[Collected data entries]
====
(* ===== verification/DagEngine.v ===== *)
(** * The DAG engine

    [packages/runtime/src/workflow/dag.ts] and [dag-engine.ts]: the execution
    of an Operation DAG over node runners, with a checkpoint journal that is
    replayed when the operation resumes. A runner is called at most once per
    node and run, so a run is given each runner as a function of its context;
    two runs may be given different functions. *)

From S2P Require Import Prelude Regex Json Kahn Capability OperationDag.

(** ** Contracts *)

Record DagProducedBinding : Type := Produced { pb_kind : BindingKind; pb_digest : string }.

Record DagApprovalNotice : Type := Approval
  { object_id : string; object_kind : string; object_digest : string }.

Inductive DagNodeResult : Type :=
| committed (produced : list DagProducedBinding)
| paused (produced : list DagProducedBinding)
| plan_superseded (next_plan_digest : string) (produced : list DagProducedBinding)
| awaiting_approval (approval : DagApprovalNotice)
| blocked (reason detail : string).

(** [Record<string, string>] with its canonical key order. *)
Abbreviation digests := (gmap BindingKind string).

Record DagNodeContext : Type := Context'
  { ctx_operation_id : string;
    ctx_plan_digest : string;
    ctx_node : OperationDagNode;
    ctx_inputs : digests }.

(** [None] is a runner that throws. *)
Definition DagNodeRunner : Type := DagNodeContext -> option DagNodeResult.
(** Policy denies an activation cannot override hold only for the activation
    itself: the one way a denied capability is active is as a dependency of
    another active capability, and that way is open: a policy that denies
    impact_analysis and an activation of design_governance compile to a plan
    in which impact_analysis is active. *)
Theorem policy_deny_overridden_by_closure :
  (forall input plan c e,
     ci_protocol_version input ∈ versions -> compileCapabilityPlan input = Ok plan ->
     (c, e) ∈ cp_capabilities plan -> c ∈ ci_denied input -> resolution e = active_resolution ->
     resolution_source e = dependency_closure /\
     exists d, (d ∉ ci_denied input) /\ rtc (module_depends (definitions_of (ci_protocol_version input))) d c) /\
  exists plan e, compileCapabilityPlan sample_denied = Ok plan /\
    "impact_analysis" ∈ ci_denied sample_denied /\ ("impact_analysis", e) ∈ cp_capabilities plan /\
    resolution e = active_resolution.
Proof.
  split.
  - intros input plan c e Hv Hp Hin Hden Ha.
    destruct (compilation_Ok _ _ Hv Hp) as (definition & dg & r & f & active & ms & em & Hc).
    by apply (co_denied_entries Hv Hc).
  - eexists _, _. split; [vm_compute; reflexivity|]. split; [by left|].
    split; [apply omap_get_elem; vm_compute; reflexivity|done].
Qed.
End properties.

(** ** Witnesses *)

Lemma sample_hashed : { plan | @compileCapabilityPlan {| sha256 := fun s => s |} sample_standard = Ok plan }.
Proof. eexists. vm_compute. reflexivity. Defined.

Definition sample_plan : CapabilityPlan := Eval vm_compute in proj1_sig sample_hashed.

Lemma sample_compiled_Ok : @compileCapabilityPlan {| sha256 := fun s => s |} sample_standard = Ok sample_plan.
Proof. vm_compute. reflexivity. Qed.

Lemma active_capabilities_exact_witness :
  "design_governance" ∈ active_ids sample_plan /\ exists definition, @directly_active sample_standard definition "design_governance".
Proof.
  assert ("design_governance" ∈ active_ids sample_plan) as Ha by (apply mem_spec; vm_compute; reflexivity).
  split; [exact Ha|].
  destruct (proj1 (@active_capabilities_exact {| sha256 := fun s => s |} sample_standard sample_plan
    (defineProfileV11 "standard" [required; required; required; conditional; conditional])
    (list_elem_of_here _ _) sample_compiled_Ok eq_refl "design_governance") Ha) as (d & Hd & Hr).
  exists (defineProfileV11 "standard" [required; required; required; conditional; conditional]).
  exists required. split; [vm_compute; reflexivity|]. split; [by apply not_elem_of_nil|by left].
Defined.

Lemma compiled_plan_sound_witness : validateOperationDag (cp_nodes sample_plan) = Ok tt.
Proof. apply (@compiled_plan_sound {| sha256 := fun s => s |} sample_standard sample_plan); [left|exact sample_compiled_Ok]. Defined.

(** There is no profile [none]. *)
Lemma compilation_errors_witness :
  let input := CompileInput (Bindings "op-1" "none" "p" "d" "r" "k" "y" "b") final [] [] [] [] [] None [] None None
                 PROTOCOL_1_1_VERSION in
  ci_profile_id input ∉ PROFILE_IDS.
Proof.
  apply (@compilation_errors {| sha256 := fun s => s |}
    (CompileInput (Bindings "op-1" "none" "p" "d" "r" "k" "y" "b") final [] [] [] [] [] None [] None None
       PROTOCOL_1_1_VERSION) ProfileRegistryError); [left|vm_compute; reflexivity].
Defined.

Lemma invalidation_exact_witness :
  exists l, invalidatedCapabilities sample_plan "requirement_baseline" = Ok l /\ NoDup l.
Proof.
  destruct (@invalidation_exact {| sha256 := fun s => s |} sample_standard sample_plan "requirement_baseline")
    as (l & Hl & Hn & _); [left|exact sample_compiled_Ok|]. by exists l.
Defined.

Lemma policy_deny_overridden_by_closure_witness :
  exists plan e, ("impact_analysis", e) ∈ cp_capabilities plan /\ resolution_source e = dependency_closure.
Proof.
  destruct (@policy_deny_overridden_by_closure {| sha256 := fun s => s |}) as [Hsource (plan & e & Hp & Hd & Hin & Ha)].
  exists plan, e. split; [exact Hin|]. refine (proj1 (Hsource sample_denied plan _ e _ Hp Hin Hd Ha)). left.
Defined.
====
Produce the entries above once more, identical in every detail.

▶ Response for this exercise
(* ===== verification/DagEngine.v ===== *)
(** * The DAG engine

    [packages/runtime/src/workflow/dag.ts] and [dag-engine.ts]: the execution
    of an Operation DAG over node runners, with a checkpoint journal that is
    replayed when the operation resumes. A runner is called at most once per
    node and run, so a run is given each runner as a function of its context;
    two runs may be given different functions. *)

From S2P Require Import Prelude Regex Json Kahn Capability OperationDag.

(** ** Contracts *)

Record DagProducedBinding : Type := Produced { pb_kind : BindingKind; pb_digest : string }.

Record DagApprovalNotice : Type := Approval
  { object_id : string; object_kind : string; object_digest : string }.

Inductive DagNodeResult : Type :=
| committed (produced : list DagProducedBinding)
| paused (produced : list DagProducedBinding)
| plan_superseded (next_plan_digest : string) (produced : list DagProducedBinding)
| awaiting_approval (approval : DagApprovalNotice)
| blocked (reason detail : string).

(** [Record<string, string>] with its canonical key order. *)
Abbreviation digests := (gmap BindingKind string).

Record DagNodeContext : Type := Context'
  { ctx_operation_id : string;
    ctx_plan_digest : string;
    ctx_node : OperationDagNode;
    ctx_inputs : digests }.

(** [None] is a runner that throws. *)
Definition DagNodeRunner : Type := DagNodeContext -> option DagNodeResult.
(** Policy denies an activation cannot override hold only for the activation
    itself: the one way a denied capability is active is as a dependency of
    another active capability, and that way is open: a policy that denies
    impact_analysis and an activation of design_governance compile to a plan
    in which impact_analysis is active. *)
Theorem policy_deny_overridden_by_closure :
  (forall input plan c e,
     ci_protocol_version input ∈ versions -> compileCapabilityPlan input = Ok plan ->
     (c, e) ∈ cp_capabilities plan -> c ∈ ci_denied input -> resolution e = active_resolution ->
     resolution_source e = dependency_closure /\
     exists d, (d ∉ ci_denied input) /\ rtc (module_depends (definitions_of (ci_protocol_version input))) d c) /\
  exists plan e, compileCapabilityPlan sample_denied = Ok plan /\
    "impact_analysis" ∈ ci_denied sample_denied /\ ("impact_analysis", e) ∈ cp_capabilities plan /\
    resolution e = active_resolution.
Proof.
  split.
  - intros input plan c e Hv Hp Hin Hden Ha.
    destruct (compilation_Ok _ _ Hv Hp) as (definition & dg & r & f & active & ms & em & Hc).
    by apply (co_denied_entries Hv Hc).
  - eexists _, _. split; [vm_compute; reflexivity|]. split; [by left|].
    split; [apply omap_get_elem; vm_compute; reflexivity|done].
Qed.
End properties.

(** ** Witnesses *)

Lemma sample_hashed : { plan | @compileCapabilityPlan {| sha256 := fun s => s |} sample_standard = Ok plan }.
Proof. eexists. vm_compute. reflexivity. Defined.

Definition sample_plan : CapabilityPlan := Eval vm_compute in proj1_sig sample_hashed.

Lemma sample_compiled_Ok : @compileCapabilityPlan {| sha256 := fun s => s |} sample_standard = Ok sample_plan.
Proof. vm_compute. reflexivity. Qed.

Lemma active_capabilities_exact_witness :
  "design_governance" ∈ active_ids sample_plan /\ exists definition, @directly_active sample_standard definition "design_governance".
Proof.
  assert ("design_governance" ∈ active_ids sample_plan) as Ha by (apply mem_spec; vm_compute; reflexivity).
  split; [exact Ha|].
  destruct (proj1 (@active_capabilities_exact {| sha256 := fun s => s |} sample_standard sample_plan
    (defineProfileV11 "standard" [required; required; required; conditional; conditional])
    (list_elem_of_here _ _) sample_compiled_Ok eq_refl "design_governance") Ha) as (d & Hd & Hr).
  exists (defineProfileV11 "standard" [required; required; required; conditional; conditional]).
  exists required. split; [vm_compute; reflexivity|]. split; [by apply not_elem_of_nil|by left].
Defined.

Lemma compiled_plan_sound_witness : validateOperationDag (cp_nodes sample_plan) = Ok tt.
Proof. apply (@compiled_plan_sound {| sha256 := fun s => s |} sample_standard sample_plan); [left|exact sample_compiled_Ok]. Defined.

(** There is no profile [none]. *)
Lemma compilation_errors_witness :
  let input := CompileInput (Bindings "op-1" "none" "p" "d" "r" "k" "y" "b") final [] [] [] [] [] None [] None None
                 PROTOCOL_1_1_VERSION in
  ci_profile_id input ∉ PROFILE_IDS.
Proof.
  apply (@compilation_errors {| sha256 := fun s => s |}
    (CompileInput (Bindings "op-1" "none" "p" "d" "r" "k" "y" "b") final [] [] [] [] [] None [] None None
       PROTOCOL_1_1_VERSION) ProfileRegistryError); [left|vm_compute; reflexivity].
Defined.

Lemma invalidation_exact_witness :
  exists l, invalidatedCapabilities sample_plan "requirement_baseline" = Ok l /\ NoDup l.
Proof.
  destruct (@invalidation_exact {| sha256 := fun s => s |} sample_standard sample_plan "requirement_baseline")
    as (l & Hl & Hn & _); [left|exact sample_compiled_Ok|]. by exists l.
Defined.

Lemma policy_deny_overridden_by_closure_witness :
  exists plan e, ("impact_analysis", e) ∈ cp_capabilities plan /\ resolution_source e = dependency_closure.
Proof.
  destruct (@policy_deny_overridden_by_closure {| sha256 := fun s => s |}) as [Hsource (plan & e & Hp & Hd & Hin & Ha)].
  exists plan, e. split; [exact Hin|]. refine (proj1 (Hsource sample_denied plan _ e _ Hp Hin Hd Ha)). left.
Defined.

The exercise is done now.